(** Backward filling keeps every valid entry. *)
Lemma bfill_keeps_valid l (i : nat) a :
  l !! i = Some (Some a) -> bfill l !! i = Some (Some a).
Proof.
  revert i. induction l as [|x r IH]; intros i H; [discriminate|].
  destruct i as [|i]; cbn in *.
  - injection H as ->. reflexivity.
  - destruct x; cbn; now apply IH.
Qed.

(** The entry after a valid value [a] is [a] after forward filling when it
    was missing. *)
Lemma ffill_from_gap last pre a rest :
  ffill_from last (pre ++ Some a :: None :: rest) !! S (length pre)
  = Some (Some a).
Proof.
  revert last. induction pre as [|x pre IH]; intros last; cbn; [reflexivity|].
  apply IH.
Qed.

Lemma fill_co2_some_valid l :
  (exists v, In (Some v) l) -> Forall is_Some (fill_co2 l).
Proof.
  unfold fill_co2, ffill. induction l as [|x r IH]; intros [v Hv]; [destruct Hv|].
  destruct x as [a|]; cbn [ffill_from].
  - rewrite bfill_all_valid; constructor; eauto using ffill_from_Some.
  - destruct Hv as [Hv|Hv]; [discriminate|].
    specialize (IH (ex_intro _ v Hv)).
    cbn [bfill]. constructor; [|exact IH].
    destruct (bfill (ffill_from None r)) as [|y t] eqn:E.
    + apply (f_equal length) in E. rewrite length_bfill, length_ffill_from in E.
      destruct r; [destruct Hv | discriminate].
    + inversion IH as [|? ? Hy _]. destruct Hy as [b ->]. cbn. eauto.
Qed.

(** C5. In a concentration column with at least one valid value, forward
    fill followed by backward fill leaves no entry missing; and a missing
    entry that stands between two valid values takes the value before it,
    not the one after. *)
Theorem fill_co2_repairs (co2_raw : list (option A)) :
  (exists v, In (Some v) co2_raw) ->
  Forall is_Some (fill_co2 co2_raw) /\
  (forall pre a b post,
      co2_raw = pre ++ Some a :: None :: Some b :: post ->
      fill_co2 co2_raw !! S (length pre) = Some (Some a)).
Proof.
  intros H. split; [now apply fill_co2_some_valid|].
  intros pre a b post ->. unfold fill_co2, ffill.
  apply bfill_keeps_valid, ffill_from_gap.
Qed.
End Fill.

(** The theorem on a column with a gap between 1 and 2. *)
Lemma fill_co2_repairs_witness :
  Forall is_Some (fill_co2 [None; Some 1; None; Some 2; None]) /\
  fill_co2 [None; Some 1; None; Some 2; None] !! 2%nat = Some (Some 1).
Proof.
  destruct (fill_co2_repairs [None; Some 1; None; Some 2; None]
              (ex_intro _ 1 (or_intror (or_introl eq_refl)))) as [H1 H2].
  split; [exact H1|].
  exact (H2 [None] 1 2 [None] eq_refl).
Defined.

End FillFacts.
(** * On This Day in Music: the request handler of [app.py]

    A shallow embedding of the Flask handler [index] and of
    [search_releases_for_date], with the part of Python they rely on, and the
    properties of the handler proved over it.

    Modelling conventions.
    - A Python [str] is a Rocq [string]; a character is a byte.  The builtins
      below are Python's on ASCII text (whitespace and decimal digits outside
      ASCII are treated as ordinary characters); the en dash of the messages is
      spelled by its three UTF-8 bytes.
    - A Python [int] is a [Z].
    - A decoded JSON document is a [value]; JSON numbers with a fraction are
      not represented.
    - An exception that leaves a function is the [Raised] result; what the
      handler does to the outside (one HTTP GET per year, one pause after each
      processed year) is recorded in the event trace of the [io] monad. *)

From Stdlib Require Import ZArith List String Ascii Bool Lia.
From Stdlib Require Import DecimalString DecimalZ DecimalPos.
From Stdlib Require Import Sorting.Sorted Sorting.Permutation.
Import ListNotations.

Local Open Scope string_scope.
Local Open Scope Z_scope.

(* ================================================================= *)
(** ** Python values and builtins *)

Module Py.

#[local] Set Warnings "-register-all".

(** What [json.loads] produces (and [None] for an absent attribute). *)
Inductive value : Type :=
| VNone
| VBool (b : bool)
| VInt (z : Z)
| VStr (s : string)
| VList (l : list value)
| VDict (kv : list (string * value)).

(** The exception classes the handler can meet.  [HTTPError] is
    [requests.HTTPError]; every class is a subclass of [Exception]. *)
Inductive exn_class : Type :=
| HTTPError | RequestException | JSONDecodeError
| AttributeError | TypeError | KeyError | ValueError.

(** A raised exception: its class and [str(e)]. *)
Record exn : Type := Exn { cls : exn_class; str_e : string }.

Inductive result (A : Type) : Type :=
| Ok (a : A)
| Raised (e : exn).
Arguments Ok {A} a.
Arguments Raised {A} e.

Definition is_HTTPError (e : exn) : bool :=
  match cls e with HTTPError => true | _ => false end.

(** [bool(v)] *)
Definition truthy (v : value) : bool :=
  match v with
  | VNone => false
  | VBool b => b
  | VInt z => negb (z =? 0)
  | VStr s => negb (s =? "")%string
  | VList l => match l with [] => false | _ => true end
  | VDict kv => match kv with [] => false | _ => true end
  end.

(** [a or b] *)
Definition or_ (a b : value) : value := if truthy a then a else b.

(** [bool(s)] for a [str]. *)
Definition str_truthy (s : string) : bool := negb (s =? "")%string.

(** [bool(x)] for a variable that holds [None] or a [str]. *)
Definition opt_truthy (x : option string) : bool :=
  match x with None => false | Some s => str_truthy s end.

Definition type_name (v : value) : string :=
  match v with
  | VNone => "NoneType"
  | VBool _ => "bool"
  | VInt _ => "int"
  | VStr _ => "str"
  | VList _ => "list"
  | VDict _ => "dict"
  end.

Fixpoint lookup (k : string) (kv : list (string * value)) : option value :=
  match kv with
  | [] => None
  | (k', v) :: kv' => if (k =? k')%string then Some v else lookup k kv'
  end.

(** [v.get(k, default)]: only a dict has the method. *)
Definition get (v : value) (k : string) (default : value) : result value :=
  match v with
  | VDict kv => Ok (match lookup k kv with Some x => x | None => default end)
  | _ => Raised (Exn AttributeError
                   ("'" ++ type_name v ++ "' object has no attribute 'get'"))
  end.

Definition is_list (v : value) : bool :=
  match v with VList _ => true | _ => false end.

(** [sub in s] for two strings. *)
Definition substring_of (sub s : string) : bool :=
  match String.index 0 sub s with Some _ => true | None => false end.

Definition str_eqb (k : string) (v : value) : bool :=
  match v with VStr s => (k =? s)%string | _ => false end.

(** [k in v] for a string [k]: key of a dict, substring of a str, element of
    a list (only a str equals a str); other values are not iterable. *)
Definition contains (k : string) (v : value) : result bool :=
  match v with
  | VDict kv => Ok (match lookup k kv with Some _ => true | None => false end)
  | VStr s => Ok (substring_of k s)
  | VList l => Ok (existsb (str_eqb k) l)
  | _ => Raised (Exn TypeError
                   ("argument of type '" ++ type_name v ++ "' is not iterable"))
  end.

(** [v[k]] for a string [k]. *)
Definition getitem (v : value) (k : string) : result value :=
  match v with
  | VDict kv =>
      match lookup k kv with
      | Some x => Ok x
      | None => Raised (Exn KeyError ("'" ++ k ++ "'"))
      end
  | VStr _ => Raised (Exn TypeError "string indices must be integers")
  | VList _ => Raised (Exn TypeError "list indices must be integers or slices, not str")
  | _ => Raised (Exn TypeError
                   ("'" ++ type_name v ++ "' object is not subscriptable"))
  end.

(** The items a [for] loop visits. *)
Definition iter (v : value) : result (list value) :=
  match v with
  | VList l => Ok l
  | VDict kv => Ok (map (fun p => VStr (fst p)) kv)
  | VStr s => Ok (map (fun c => VStr (String c "")) (list_ascii_of_string s))
  | _ => Raised (Exn TypeError
                   ("'" ++ type_name v ++ "' object is not iterable"))
  end.

(** [str(n)] for an int, as [str], an f-string and the template write it.
    CPython 3.11 and later refuse to write an int of more than
    [int_max_str_digits] digits (the default of [sys.set_int_max_str_digits])
    and raise [ValueError]; [str_of_int] is the text below that limit, and
    the limit itself is [str_writable].  There [int] has the same limit on
    what it reads, so a year of the form is within it, as is a year of the
    clock; the span of two such years need not be, and the statements that
    depend on a span being written say so. *)
Definition str_of_int (n : Z) : string := NilZero.string_of_int (Z.to_int n).

Definition int_max_str_digits : Z := 4300.

(** The number of digits of [n], its sign apart. *)
Definition decimal_digits (n : Z) : Z :=
  Z.of_nat (String.length (str_of_int (Z.abs n))).

(** [str(n)] does not raise. *)
Definition str_writable (n : Z) : bool :=
  decimal_digits n <=? int_max_str_digits.

(** *** Characters *)

Definition code (c : ascii) : nat := nat_of_ascii c.

Definition is_digit (c : ascii) : bool :=
  (48 <=? code c)%nat && (code c <=? 57)%nat.

Definition digit_value (c : ascii) : Z := Z.of_nat (code c) - 48.

(** [str.isspace] on ASCII: tab to carriage return, the four separators
    FS, GS, RS, US, and the space. *)
Definition is_space (c : ascii) : bool :=
  ((9 <=? code c)%nat && (code c <=? 13)%nat)
  || ((28 <=? code c)%nat && (code c <=? 32)%nat).

Fixpoint lstrip (l : list ascii) : list ascii :=
  match l with
  | c :: l' => if is_space c then lstrip l' else l
  | [] => []
  end.

Definition rstrip (l : list ascii) : list ascii := rev (lstrip (rev l)).

(** [s.strip()] *)
Definition strip (s : string) : string :=
  string_of_list_ascii (rstrip (lstrip (list_ascii_of_string s))).

(** [s[n:]] *)
Definition slice_from (n : nat) (s : string) : string :=
  string_of_list_ascii (skipn n (list_ascii_of_string s)).

(** *** [int(s)] in base ten

    Surrounding whitespace is dropped, one sign is allowed, then digits, with
    single underscores allowed between digits.  [None] is [ValueError].
    (CPython's limit on the number of digits of the literal is not modelled.) *)

(** The digits of a literal, most significant first, read with the
    accumulator [acc]; [after_digit] says whether the previous character was a
    digit, which is where an underscore or the end may come. *)
Fixpoint int_digits (l : list ascii) (acc : Z) (after_digit : bool) : option Z :=
  match l with
  | [] => if after_digit then Some acc else None
  | c :: l' =>
      if is_digit c then int_digits l' (10 * acc + digit_value c) true
      else if (code c =? 95)%nat   (* underscore *)
      then if after_digit then int_digits l' acc false else None
      else None
  end.

Definition int (s : string) : option Z :=
  match rstrip (lstrip (list_ascii_of_string s)) with
  | [] => None
  | c :: l =>
      if (code c =? 45)%nat        (* minus *)
      then option_map Z.opp (int_digits l 0 false)
      else if (code c =? 43)%nat   (* plus *)
      then int_digits l 0 false
      else int_digits (c :: l) 0 false
  end.

(** *** [repr] and [str] *)

Definition quote : ascii := ascii_of_nat 39.
Definition dquote : ascii := ascii_of_nat 34.
Definition backslash : ascii := ascii_of_nat 92.

Definition hex_digit (n : nat) : ascii :=
  if (n <? 10)%nat then ascii_of_nat (48 + n) else ascii_of_nat (87 + n).

Definition has_char (c : ascii) (s : string) : bool :=
  existsb (Ascii.eqb c) (list_ascii_of_string s).

(** One character of a string inside the quotes [q] of its [repr]. *)
Definition repr_char (q c : ascii) : string :=
  if Ascii.eqb c q || Ascii.eqb c backslash then String backslash (String c "")
  else if (code c =? 9)%nat then String backslash "t"
  else if (code c =? 10)%nat then String backslash "n"
  else if (code c =? 13)%nat then String backslash "r"
  else if (code c <? 32)%nat || (code c =? 127)%nat
  then String backslash
         (String "x" (String (hex_digit (code c / 16))
                        (String (hex_digit (code c mod 16)) "")))
  else String c "".

(** [repr(s)]: single quotes, unless the string holds a single quote and no
    double quote. *)
Definition repr_str (s : string) : string :=
  let q := if has_char quote s && negb (has_char dquote s) then dquote else quote in
  String q (String.concat "" (map (repr_char q) (list_ascii_of_string s))
            ++ String q "").

Fixpoint repr (v : value) : string :=
  match v with
  | VNone => "None"
  | VBool b => if b then "True" else "False"
  | VInt z => str_of_int z
  | VStr s => repr_str s
  | VList l => "[" ++ String.concat ", " (map repr l) ++ "]"
  | VDict kv =>
      "{" ++ String.concat ", "
               (map (fun p => repr_str (fst p) ++ ": " ++ repr (snd p)) kv)
      ++ "}"
  end.

(** [str(v)], which an f-string applies to the value it formats. *)
Definition str (v : value) : string :=
  match v with VStr s => s | _ => repr v end.

(** *** Comparison *)

(** The number a [bool] or an [int] stands for. *)
Definition as_number (v : value) : option Z :=
  match v with
  | VBool b => Some (if b then 1 else 0)
  | VInt z => Some z
  | _ => None
  end.

(** [a == b]; a dict holds each key once. *)
Fixpoint eqb (a b : value) : bool :=
  match a, b with
  | VNone, VNone => true
  | VStr s, VStr t => (s =? t)%string
  | VList la, VList lb =>
      (fix all2 (la lb : list value) : bool :=
         match la, lb with
         | [], [] => true
         | x :: la', y :: lb' => eqb x y && all2 la' lb'
         | _, _ => false
         end) la lb
  | VDict ka, VDict kb =>
      (List.length ka =? List.length kb)%nat
      && (fix each (ka : list (string * value)) : bool :=
            match ka with
            | [] => true
            | (k, v) :: ka' =>
                match lookup k kb with
                | Some v' => eqb v v'
                | None => false
                end && each ka'
            end) ka
  | _, _ =>
      match as_number a, as_number b with
      | Some x, Some y => x =? y
      | _, _ => false
      end
  end.

Definition not_supported (a b : value) : exn :=
  Exn TypeError ("'<' not supported between instances of '" ++ type_name a
                 ++ "' and '" ++ type_name b ++ "'").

- [What is expected]
Output the lines above between the one holding "let q := if" and the one holding "VBool b => if", inclusive, with nothing before or after them.

- [Reply to the task]
  let q := if has_char quote s && negb (has_char dquote s) then dquote else quote in
  String q (String.concat "" (map (repr_char q) (list_ascii_of_string s))
            ++ String q "").

Fixpoint repr (v : value) : string :=
  match v with
  | VNone => "None"
  | VBool b => if b then "True" else "False"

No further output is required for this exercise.